= What to work on =
Starting at the top of the records, output every line through the one that contains "let '(resolved, pin) := p in", keeping each exactly as it appears.

= Available data =
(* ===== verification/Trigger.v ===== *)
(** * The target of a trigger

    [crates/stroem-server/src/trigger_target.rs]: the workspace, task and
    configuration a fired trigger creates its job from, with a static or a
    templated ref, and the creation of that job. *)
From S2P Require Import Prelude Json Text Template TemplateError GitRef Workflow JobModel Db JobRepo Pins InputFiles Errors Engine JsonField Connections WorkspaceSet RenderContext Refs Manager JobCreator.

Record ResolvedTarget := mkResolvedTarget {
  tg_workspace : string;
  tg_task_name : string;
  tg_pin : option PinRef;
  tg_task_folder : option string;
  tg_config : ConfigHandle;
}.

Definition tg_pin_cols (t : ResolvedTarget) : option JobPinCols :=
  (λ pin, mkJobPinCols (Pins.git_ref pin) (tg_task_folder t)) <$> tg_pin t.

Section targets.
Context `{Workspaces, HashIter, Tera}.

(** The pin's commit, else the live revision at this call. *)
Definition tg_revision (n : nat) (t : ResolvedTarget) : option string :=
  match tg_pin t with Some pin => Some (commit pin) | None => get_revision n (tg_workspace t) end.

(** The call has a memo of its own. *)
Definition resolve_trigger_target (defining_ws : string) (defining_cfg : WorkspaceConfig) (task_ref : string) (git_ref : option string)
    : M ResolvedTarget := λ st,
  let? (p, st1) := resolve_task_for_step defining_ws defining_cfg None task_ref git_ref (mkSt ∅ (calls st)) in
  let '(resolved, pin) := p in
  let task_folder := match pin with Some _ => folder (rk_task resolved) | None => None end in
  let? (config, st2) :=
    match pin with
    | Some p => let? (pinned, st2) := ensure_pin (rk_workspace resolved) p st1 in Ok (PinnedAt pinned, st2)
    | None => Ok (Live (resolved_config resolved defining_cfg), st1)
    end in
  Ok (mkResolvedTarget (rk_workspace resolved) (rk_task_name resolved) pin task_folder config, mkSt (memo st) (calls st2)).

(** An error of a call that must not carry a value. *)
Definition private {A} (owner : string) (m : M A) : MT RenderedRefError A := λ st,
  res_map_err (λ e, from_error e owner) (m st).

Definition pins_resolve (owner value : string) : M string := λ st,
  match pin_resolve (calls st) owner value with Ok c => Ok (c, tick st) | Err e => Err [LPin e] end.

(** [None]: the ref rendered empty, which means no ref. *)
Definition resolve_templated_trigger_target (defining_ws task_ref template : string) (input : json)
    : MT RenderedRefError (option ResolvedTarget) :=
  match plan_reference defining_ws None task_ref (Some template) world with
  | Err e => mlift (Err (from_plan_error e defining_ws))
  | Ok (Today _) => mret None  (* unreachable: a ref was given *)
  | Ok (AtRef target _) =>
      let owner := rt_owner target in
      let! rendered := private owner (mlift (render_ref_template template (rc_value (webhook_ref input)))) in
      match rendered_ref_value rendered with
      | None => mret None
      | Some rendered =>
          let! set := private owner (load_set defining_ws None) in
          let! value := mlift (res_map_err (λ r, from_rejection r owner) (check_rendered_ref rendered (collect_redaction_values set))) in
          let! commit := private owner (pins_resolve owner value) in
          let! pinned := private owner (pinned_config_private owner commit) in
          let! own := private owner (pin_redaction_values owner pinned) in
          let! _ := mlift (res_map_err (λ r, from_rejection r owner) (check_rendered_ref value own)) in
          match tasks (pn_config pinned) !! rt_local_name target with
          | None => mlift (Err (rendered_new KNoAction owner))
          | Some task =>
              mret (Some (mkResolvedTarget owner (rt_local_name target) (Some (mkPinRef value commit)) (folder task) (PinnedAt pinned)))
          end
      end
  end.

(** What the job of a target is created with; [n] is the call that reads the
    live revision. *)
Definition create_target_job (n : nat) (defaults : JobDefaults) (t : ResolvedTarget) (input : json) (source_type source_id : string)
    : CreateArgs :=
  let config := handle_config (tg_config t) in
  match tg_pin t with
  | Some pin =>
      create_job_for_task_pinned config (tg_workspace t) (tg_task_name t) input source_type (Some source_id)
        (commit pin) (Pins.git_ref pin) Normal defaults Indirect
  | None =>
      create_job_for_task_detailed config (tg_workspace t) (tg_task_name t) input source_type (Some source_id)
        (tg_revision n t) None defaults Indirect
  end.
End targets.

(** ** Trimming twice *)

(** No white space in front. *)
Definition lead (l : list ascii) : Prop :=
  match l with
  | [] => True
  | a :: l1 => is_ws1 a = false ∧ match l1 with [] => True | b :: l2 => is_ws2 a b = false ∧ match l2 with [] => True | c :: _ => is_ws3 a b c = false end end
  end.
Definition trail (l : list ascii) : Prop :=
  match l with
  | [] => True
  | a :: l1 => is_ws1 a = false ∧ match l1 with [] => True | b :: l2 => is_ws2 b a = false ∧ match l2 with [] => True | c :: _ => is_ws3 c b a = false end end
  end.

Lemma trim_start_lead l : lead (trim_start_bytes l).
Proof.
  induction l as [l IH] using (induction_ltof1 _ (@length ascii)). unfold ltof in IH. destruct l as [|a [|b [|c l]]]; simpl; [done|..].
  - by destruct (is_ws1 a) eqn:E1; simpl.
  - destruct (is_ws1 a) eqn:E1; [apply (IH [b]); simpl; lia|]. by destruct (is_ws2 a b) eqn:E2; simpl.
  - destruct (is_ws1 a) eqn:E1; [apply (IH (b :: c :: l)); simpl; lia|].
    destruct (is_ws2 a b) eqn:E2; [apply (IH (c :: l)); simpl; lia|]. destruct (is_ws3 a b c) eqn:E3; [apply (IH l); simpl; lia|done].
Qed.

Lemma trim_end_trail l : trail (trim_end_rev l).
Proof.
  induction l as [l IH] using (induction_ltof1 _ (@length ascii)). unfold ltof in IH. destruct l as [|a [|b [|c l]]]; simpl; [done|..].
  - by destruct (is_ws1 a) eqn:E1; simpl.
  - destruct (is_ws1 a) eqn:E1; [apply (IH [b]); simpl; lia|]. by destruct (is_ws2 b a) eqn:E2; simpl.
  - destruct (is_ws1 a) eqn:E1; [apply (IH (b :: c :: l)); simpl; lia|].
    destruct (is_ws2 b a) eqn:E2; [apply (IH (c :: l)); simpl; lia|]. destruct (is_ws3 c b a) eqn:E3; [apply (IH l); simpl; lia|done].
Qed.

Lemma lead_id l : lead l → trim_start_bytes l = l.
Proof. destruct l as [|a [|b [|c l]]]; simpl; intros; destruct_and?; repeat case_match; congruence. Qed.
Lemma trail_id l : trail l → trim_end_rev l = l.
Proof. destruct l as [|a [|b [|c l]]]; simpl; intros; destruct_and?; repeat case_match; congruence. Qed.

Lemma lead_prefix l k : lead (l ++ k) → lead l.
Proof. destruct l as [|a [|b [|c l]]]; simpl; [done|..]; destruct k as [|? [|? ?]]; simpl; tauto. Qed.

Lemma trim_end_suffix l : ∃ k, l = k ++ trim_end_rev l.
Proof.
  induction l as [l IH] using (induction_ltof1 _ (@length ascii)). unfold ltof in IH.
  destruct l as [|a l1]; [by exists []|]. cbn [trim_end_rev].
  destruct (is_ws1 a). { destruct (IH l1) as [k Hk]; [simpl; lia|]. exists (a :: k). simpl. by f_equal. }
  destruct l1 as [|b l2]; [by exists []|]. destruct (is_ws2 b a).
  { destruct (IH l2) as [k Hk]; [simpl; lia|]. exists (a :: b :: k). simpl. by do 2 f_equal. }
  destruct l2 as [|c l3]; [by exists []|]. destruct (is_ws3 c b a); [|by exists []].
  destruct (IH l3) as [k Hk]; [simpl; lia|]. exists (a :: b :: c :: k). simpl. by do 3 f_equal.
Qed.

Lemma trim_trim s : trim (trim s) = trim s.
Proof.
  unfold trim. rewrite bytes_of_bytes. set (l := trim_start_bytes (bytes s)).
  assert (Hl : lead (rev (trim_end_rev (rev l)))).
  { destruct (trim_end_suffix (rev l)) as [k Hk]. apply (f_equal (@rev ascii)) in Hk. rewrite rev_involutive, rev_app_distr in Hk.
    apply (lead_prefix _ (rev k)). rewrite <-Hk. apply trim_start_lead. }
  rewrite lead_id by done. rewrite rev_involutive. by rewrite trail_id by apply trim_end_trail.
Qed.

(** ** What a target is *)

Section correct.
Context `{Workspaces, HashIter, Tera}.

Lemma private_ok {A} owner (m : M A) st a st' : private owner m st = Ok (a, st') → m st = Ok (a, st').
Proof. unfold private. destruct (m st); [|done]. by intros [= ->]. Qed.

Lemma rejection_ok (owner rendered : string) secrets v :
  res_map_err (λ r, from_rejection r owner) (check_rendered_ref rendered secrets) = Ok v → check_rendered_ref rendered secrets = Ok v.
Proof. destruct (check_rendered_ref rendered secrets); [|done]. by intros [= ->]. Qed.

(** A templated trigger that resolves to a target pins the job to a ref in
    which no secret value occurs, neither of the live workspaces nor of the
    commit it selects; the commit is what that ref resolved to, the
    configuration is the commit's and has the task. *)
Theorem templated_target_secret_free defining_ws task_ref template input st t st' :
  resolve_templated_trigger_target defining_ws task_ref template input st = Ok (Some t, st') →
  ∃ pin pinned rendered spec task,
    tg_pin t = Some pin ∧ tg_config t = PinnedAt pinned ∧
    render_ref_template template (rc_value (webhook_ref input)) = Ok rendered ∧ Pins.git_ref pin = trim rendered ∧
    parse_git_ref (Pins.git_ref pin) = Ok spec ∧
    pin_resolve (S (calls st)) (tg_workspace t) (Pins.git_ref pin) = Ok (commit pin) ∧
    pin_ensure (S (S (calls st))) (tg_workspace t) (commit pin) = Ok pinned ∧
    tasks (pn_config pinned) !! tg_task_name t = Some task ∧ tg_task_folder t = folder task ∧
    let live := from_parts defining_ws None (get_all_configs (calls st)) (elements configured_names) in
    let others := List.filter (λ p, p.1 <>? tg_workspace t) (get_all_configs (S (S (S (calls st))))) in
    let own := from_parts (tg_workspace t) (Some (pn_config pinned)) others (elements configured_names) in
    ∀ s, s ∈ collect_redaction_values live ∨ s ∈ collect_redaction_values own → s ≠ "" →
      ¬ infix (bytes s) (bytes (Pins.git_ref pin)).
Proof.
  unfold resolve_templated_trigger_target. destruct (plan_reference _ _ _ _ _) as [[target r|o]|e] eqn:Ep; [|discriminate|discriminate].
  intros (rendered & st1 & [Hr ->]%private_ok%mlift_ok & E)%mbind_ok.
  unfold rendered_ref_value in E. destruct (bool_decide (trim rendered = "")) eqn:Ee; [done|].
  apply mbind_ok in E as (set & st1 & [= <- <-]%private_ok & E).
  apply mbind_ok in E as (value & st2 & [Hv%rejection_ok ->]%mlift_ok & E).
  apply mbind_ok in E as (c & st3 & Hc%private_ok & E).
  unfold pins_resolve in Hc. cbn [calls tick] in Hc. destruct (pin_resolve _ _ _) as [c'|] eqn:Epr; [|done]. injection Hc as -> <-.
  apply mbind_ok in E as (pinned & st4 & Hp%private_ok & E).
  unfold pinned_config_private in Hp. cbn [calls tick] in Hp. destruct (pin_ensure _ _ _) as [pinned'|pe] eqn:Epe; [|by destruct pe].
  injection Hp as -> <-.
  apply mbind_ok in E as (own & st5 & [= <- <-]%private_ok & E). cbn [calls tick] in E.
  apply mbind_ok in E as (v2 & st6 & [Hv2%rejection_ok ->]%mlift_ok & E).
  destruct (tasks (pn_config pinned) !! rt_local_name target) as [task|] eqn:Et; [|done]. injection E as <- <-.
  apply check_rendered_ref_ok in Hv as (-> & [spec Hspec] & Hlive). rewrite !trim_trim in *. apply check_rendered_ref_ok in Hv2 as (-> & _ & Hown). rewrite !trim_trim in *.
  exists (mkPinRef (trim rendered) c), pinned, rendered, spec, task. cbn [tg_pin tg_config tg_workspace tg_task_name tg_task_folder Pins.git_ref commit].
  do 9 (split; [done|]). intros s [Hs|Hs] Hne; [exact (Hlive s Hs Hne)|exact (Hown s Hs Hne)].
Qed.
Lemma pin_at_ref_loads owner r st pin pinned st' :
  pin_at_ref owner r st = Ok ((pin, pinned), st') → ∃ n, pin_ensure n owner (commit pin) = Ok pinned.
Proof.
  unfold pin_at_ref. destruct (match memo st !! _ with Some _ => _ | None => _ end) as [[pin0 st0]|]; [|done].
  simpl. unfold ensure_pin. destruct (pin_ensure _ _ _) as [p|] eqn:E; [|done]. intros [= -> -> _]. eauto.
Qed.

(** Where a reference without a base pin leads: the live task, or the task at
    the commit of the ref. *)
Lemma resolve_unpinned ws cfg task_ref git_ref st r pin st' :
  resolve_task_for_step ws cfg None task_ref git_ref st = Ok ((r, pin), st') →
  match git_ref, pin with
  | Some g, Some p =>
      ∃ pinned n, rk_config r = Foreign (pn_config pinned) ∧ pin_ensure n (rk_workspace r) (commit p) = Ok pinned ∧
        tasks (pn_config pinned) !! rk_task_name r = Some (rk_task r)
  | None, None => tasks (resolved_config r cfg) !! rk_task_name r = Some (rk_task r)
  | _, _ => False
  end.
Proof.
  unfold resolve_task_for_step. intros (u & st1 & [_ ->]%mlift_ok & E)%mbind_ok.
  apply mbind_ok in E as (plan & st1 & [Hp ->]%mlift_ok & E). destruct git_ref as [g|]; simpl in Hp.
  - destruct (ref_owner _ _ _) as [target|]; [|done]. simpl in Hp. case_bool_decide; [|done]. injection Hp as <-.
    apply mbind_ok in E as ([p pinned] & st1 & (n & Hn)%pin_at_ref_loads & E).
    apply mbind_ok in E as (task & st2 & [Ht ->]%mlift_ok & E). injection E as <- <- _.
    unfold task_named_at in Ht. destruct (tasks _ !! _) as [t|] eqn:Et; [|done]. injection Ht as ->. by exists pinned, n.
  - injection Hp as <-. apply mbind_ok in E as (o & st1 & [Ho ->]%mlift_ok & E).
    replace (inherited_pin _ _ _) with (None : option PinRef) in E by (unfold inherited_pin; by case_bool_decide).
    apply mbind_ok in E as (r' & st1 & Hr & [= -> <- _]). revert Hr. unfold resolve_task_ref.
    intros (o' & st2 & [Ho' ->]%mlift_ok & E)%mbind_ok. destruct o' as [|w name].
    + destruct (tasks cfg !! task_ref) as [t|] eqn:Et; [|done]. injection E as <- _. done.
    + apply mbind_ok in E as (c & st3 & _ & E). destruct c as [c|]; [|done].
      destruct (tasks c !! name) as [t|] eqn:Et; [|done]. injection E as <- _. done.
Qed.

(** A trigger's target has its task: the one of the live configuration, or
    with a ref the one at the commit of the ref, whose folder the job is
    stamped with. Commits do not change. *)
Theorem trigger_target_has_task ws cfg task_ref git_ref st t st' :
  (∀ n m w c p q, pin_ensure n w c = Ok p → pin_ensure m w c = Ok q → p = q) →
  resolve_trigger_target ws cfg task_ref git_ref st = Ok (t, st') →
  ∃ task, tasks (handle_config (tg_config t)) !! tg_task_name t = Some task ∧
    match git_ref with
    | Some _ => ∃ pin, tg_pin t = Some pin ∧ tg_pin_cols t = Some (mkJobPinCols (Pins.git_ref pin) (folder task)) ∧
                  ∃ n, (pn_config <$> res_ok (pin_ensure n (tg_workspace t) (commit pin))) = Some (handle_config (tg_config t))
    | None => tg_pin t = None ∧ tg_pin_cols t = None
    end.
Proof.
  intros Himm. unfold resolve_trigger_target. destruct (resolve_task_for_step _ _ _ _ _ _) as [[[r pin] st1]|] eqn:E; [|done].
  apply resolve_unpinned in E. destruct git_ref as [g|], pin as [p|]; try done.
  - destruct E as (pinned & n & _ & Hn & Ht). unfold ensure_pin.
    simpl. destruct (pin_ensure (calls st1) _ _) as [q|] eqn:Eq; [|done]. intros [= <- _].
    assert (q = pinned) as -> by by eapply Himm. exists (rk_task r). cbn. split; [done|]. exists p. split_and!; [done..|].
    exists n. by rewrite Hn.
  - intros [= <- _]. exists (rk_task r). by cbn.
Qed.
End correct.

= Written reply =
(* ===== verification/Trigger.v ===== *)
(** * The target of a trigger

    [crates/stroem-server/src/trigger_target.rs]: the workspace, task and
    configuration a fired trigger creates its job from, with a static or a
    templated ref, and the creation of that job. *)
From S2P Require Import Prelude Json Text Template TemplateError GitRef Workflow JobModel Db JobRepo Pins InputFiles Errors Engine JsonField Connections WorkspaceSet RenderContext Refs Manager JobCreator.

Record ResolvedTarget := mkResolvedTarget {
  tg_workspace : string;
  tg_task_name : string;
  tg_pin : option PinRef;
  tg_task_folder : option string;
  tg_config : ConfigHandle;
}.

Definition tg_pin_cols (t : ResolvedTarget) : option JobPinCols :=
  (λ pin, mkJobPinCols (Pins.git_ref pin) (tg_task_folder t)) <$> tg_pin t.

Section targets.
Context `{Workspaces, HashIter, Tera}.

(** The pin's commit, else the live revision at this call. *)
Definition tg_revision (n : nat) (t : ResolvedTarget) : option string :=
  match tg_pin t with Some pin => Some (commit pin) | None => get_revision n (tg_workspace t) end.

(** The call has a memo of its own. *)
Definition resolve_trigger_target (defining_ws : string) (defining_cfg : WorkspaceConfig) (task_ref : string) (git_ref : option string)
    : M ResolvedTarget := λ st,
  let? (p, st1) := resolve_task_for_step defining_ws defining_cfg None task_ref git_ref (mkSt ∅ (calls st)) in
  let '(resolved, pin) := p in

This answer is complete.